===== Materials provided
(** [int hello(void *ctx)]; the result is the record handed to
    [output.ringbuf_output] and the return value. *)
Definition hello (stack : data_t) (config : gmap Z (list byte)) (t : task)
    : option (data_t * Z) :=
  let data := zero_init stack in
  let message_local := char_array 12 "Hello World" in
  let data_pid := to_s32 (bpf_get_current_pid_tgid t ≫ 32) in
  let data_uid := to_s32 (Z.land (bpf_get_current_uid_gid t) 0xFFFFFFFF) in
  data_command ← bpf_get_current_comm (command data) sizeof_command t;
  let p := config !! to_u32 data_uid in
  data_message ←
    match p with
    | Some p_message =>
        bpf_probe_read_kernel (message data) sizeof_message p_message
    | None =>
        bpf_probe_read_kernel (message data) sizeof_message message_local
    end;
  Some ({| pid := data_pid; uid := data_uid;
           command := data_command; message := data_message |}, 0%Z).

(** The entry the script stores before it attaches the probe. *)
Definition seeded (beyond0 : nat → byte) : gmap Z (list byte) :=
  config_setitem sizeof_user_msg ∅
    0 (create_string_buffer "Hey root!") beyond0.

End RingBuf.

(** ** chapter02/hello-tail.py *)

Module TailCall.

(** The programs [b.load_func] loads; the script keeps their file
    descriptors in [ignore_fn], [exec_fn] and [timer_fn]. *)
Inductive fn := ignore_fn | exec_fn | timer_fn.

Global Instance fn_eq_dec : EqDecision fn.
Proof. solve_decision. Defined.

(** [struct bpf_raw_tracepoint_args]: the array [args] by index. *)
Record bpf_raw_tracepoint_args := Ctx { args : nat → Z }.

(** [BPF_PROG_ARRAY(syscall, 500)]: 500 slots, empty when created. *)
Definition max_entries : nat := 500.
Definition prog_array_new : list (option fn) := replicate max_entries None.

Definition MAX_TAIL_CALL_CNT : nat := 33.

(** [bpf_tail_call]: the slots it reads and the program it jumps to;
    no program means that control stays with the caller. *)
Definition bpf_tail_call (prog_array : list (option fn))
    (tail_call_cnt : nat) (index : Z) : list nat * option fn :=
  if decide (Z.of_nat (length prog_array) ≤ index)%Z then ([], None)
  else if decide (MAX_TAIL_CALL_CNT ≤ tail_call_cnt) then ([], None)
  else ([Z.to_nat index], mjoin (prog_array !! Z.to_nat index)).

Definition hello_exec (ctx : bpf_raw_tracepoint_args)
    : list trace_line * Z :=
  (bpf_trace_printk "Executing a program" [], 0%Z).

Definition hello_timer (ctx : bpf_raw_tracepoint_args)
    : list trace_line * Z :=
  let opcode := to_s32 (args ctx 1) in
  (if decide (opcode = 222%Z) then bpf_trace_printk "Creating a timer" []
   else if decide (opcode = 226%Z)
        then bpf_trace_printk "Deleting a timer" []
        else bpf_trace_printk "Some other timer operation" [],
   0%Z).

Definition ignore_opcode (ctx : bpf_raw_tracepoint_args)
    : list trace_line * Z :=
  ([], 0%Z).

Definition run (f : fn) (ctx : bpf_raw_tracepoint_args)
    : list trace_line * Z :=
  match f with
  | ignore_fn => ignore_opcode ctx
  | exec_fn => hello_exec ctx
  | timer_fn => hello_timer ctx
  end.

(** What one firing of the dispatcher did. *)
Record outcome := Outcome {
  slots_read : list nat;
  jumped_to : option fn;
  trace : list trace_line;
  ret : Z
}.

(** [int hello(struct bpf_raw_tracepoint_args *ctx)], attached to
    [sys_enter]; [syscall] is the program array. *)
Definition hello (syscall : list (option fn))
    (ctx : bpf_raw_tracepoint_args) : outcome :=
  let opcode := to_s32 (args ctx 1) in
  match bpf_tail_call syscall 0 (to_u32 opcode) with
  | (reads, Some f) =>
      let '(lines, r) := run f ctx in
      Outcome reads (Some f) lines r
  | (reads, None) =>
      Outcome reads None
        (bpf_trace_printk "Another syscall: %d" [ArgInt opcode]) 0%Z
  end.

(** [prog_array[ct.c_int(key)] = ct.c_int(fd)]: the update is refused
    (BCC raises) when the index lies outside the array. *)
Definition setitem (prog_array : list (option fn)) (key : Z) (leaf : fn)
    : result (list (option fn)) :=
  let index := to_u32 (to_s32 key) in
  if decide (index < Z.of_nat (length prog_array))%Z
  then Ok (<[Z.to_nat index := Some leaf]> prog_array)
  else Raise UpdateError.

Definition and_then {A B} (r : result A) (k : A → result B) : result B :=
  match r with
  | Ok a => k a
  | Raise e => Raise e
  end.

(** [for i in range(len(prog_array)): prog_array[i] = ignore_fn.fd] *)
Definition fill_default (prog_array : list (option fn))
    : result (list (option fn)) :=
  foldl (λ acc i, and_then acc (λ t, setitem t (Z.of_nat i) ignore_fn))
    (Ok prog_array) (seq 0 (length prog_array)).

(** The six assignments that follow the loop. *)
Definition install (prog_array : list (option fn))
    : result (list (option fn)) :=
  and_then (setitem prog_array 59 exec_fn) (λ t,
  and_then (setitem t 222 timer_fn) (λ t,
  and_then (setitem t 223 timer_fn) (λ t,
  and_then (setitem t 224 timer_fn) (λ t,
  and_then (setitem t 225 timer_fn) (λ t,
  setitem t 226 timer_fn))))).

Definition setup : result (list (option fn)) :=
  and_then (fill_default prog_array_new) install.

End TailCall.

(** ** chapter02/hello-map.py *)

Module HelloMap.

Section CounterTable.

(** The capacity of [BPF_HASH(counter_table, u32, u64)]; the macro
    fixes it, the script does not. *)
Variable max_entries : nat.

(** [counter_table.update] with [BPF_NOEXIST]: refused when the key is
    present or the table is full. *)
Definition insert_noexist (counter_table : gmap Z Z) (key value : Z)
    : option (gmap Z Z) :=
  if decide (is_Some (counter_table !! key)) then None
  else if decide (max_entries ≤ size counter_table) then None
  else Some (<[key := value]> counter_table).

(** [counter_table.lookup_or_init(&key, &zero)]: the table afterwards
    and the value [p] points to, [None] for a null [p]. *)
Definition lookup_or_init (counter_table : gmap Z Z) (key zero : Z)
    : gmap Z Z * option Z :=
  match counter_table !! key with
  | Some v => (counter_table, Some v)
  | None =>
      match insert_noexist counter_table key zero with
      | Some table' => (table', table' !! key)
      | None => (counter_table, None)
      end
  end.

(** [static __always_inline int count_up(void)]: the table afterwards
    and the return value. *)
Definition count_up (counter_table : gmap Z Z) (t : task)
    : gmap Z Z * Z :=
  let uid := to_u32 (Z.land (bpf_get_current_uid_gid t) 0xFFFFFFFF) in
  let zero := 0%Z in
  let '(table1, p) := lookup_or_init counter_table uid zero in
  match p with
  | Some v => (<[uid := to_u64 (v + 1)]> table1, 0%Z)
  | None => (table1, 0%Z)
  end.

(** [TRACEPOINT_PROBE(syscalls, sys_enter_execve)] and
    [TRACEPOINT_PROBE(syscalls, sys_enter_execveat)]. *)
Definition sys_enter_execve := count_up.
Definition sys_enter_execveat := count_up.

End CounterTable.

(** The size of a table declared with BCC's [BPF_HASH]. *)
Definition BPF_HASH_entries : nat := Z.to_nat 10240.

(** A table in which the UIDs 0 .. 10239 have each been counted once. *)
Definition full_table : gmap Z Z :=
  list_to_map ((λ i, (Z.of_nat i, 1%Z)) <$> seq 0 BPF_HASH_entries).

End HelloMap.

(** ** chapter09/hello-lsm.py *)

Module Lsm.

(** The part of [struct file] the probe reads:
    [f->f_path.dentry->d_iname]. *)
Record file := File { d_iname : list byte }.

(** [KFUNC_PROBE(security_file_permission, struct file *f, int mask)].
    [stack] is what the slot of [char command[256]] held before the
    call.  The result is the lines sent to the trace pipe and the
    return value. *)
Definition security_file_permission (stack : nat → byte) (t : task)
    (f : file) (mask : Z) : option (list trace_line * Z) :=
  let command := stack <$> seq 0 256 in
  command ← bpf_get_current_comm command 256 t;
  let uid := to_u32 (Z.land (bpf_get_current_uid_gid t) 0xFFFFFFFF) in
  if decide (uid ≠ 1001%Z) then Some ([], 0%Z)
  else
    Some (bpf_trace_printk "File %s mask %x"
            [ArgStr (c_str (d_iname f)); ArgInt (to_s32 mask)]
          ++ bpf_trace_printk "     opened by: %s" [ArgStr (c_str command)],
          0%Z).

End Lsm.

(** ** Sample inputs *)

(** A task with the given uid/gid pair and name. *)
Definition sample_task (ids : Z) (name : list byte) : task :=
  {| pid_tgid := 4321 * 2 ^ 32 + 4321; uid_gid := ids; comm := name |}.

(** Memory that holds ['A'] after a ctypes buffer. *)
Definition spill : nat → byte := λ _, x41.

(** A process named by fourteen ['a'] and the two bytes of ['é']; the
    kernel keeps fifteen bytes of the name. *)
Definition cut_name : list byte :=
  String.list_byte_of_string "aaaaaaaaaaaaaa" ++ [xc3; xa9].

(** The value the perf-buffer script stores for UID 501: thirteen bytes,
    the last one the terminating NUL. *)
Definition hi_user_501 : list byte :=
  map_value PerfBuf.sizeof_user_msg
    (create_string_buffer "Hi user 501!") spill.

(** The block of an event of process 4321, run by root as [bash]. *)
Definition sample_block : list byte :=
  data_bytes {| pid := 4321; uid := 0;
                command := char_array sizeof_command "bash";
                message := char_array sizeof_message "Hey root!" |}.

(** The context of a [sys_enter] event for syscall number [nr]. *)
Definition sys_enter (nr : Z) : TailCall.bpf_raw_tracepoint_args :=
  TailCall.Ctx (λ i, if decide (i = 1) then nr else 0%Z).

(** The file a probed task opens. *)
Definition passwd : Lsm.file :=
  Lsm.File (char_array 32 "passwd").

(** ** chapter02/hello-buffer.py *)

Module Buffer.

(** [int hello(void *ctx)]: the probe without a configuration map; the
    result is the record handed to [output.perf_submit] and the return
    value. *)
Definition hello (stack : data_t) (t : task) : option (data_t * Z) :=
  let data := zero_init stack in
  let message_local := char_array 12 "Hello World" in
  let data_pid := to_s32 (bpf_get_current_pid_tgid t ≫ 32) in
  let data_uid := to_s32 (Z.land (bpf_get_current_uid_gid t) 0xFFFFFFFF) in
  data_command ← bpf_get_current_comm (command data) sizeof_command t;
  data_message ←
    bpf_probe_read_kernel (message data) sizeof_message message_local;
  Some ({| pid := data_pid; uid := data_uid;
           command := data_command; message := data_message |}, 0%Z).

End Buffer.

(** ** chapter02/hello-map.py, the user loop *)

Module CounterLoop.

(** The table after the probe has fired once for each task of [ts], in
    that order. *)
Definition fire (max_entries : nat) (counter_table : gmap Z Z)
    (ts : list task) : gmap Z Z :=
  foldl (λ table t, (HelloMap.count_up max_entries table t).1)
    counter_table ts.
==========
• [What this task involves]: Lines from the start of the records through the one containing "Proof. solve_decision. Defined." are what should be retyped, exactly and in full, both ends included.

• [Final answer]:
(** [int hello(void *ctx)]; the result is the record handed to
    [output.ringbuf_output] and the return value. *)
Definition hello (stack : data_t) (config : gmap Z (list byte)) (t : task)
    : option (data_t * Z) :=
  let data := zero_init stack in
  let message_local := char_array 12 "Hello World" in
  let data_pid := to_s32 (bpf_get_current_pid_tgid t ≫ 32) in
  let data_uid := to_s32 (Z.land (bpf_get_current_uid_gid t) 0xFFFFFFFF) in
  data_command ← bpf_get_current_comm (command data) sizeof_command t;
  let p := config !! to_u32 data_uid in
  data_message ←
    match p with
    | Some p_message =>
        bpf_probe_read_kernel (message data) sizeof_message p_message
    | None =>
        bpf_probe_read_kernel (message data) sizeof_message message_local
    end;
  Some ({| pid := data_pid; uid := data_uid;
           command := data_command; message := data_message |}, 0%Z).

(** The entry the script stores before it attaches the probe. *)
Definition seeded (beyond0 : nat → byte) : gmap Z (list byte) :=
  config_setitem sizeof_user_msg ∅
    0 (create_string_buffer "Hey root!") beyond0.

End RingBuf.

(** ** chapter02/hello-tail.py *)

Module TailCall.

(** The programs [b.load_func] loads; the script keeps their file
    descriptors in [ignore_fn], [exec_fn] and [timer_fn]. *)
Inductive fn := ignore_fn | exec_fn | timer_fn.

Global Instance fn_eq_dec : EqDecision fn.
Proof. solve_decision. Defined.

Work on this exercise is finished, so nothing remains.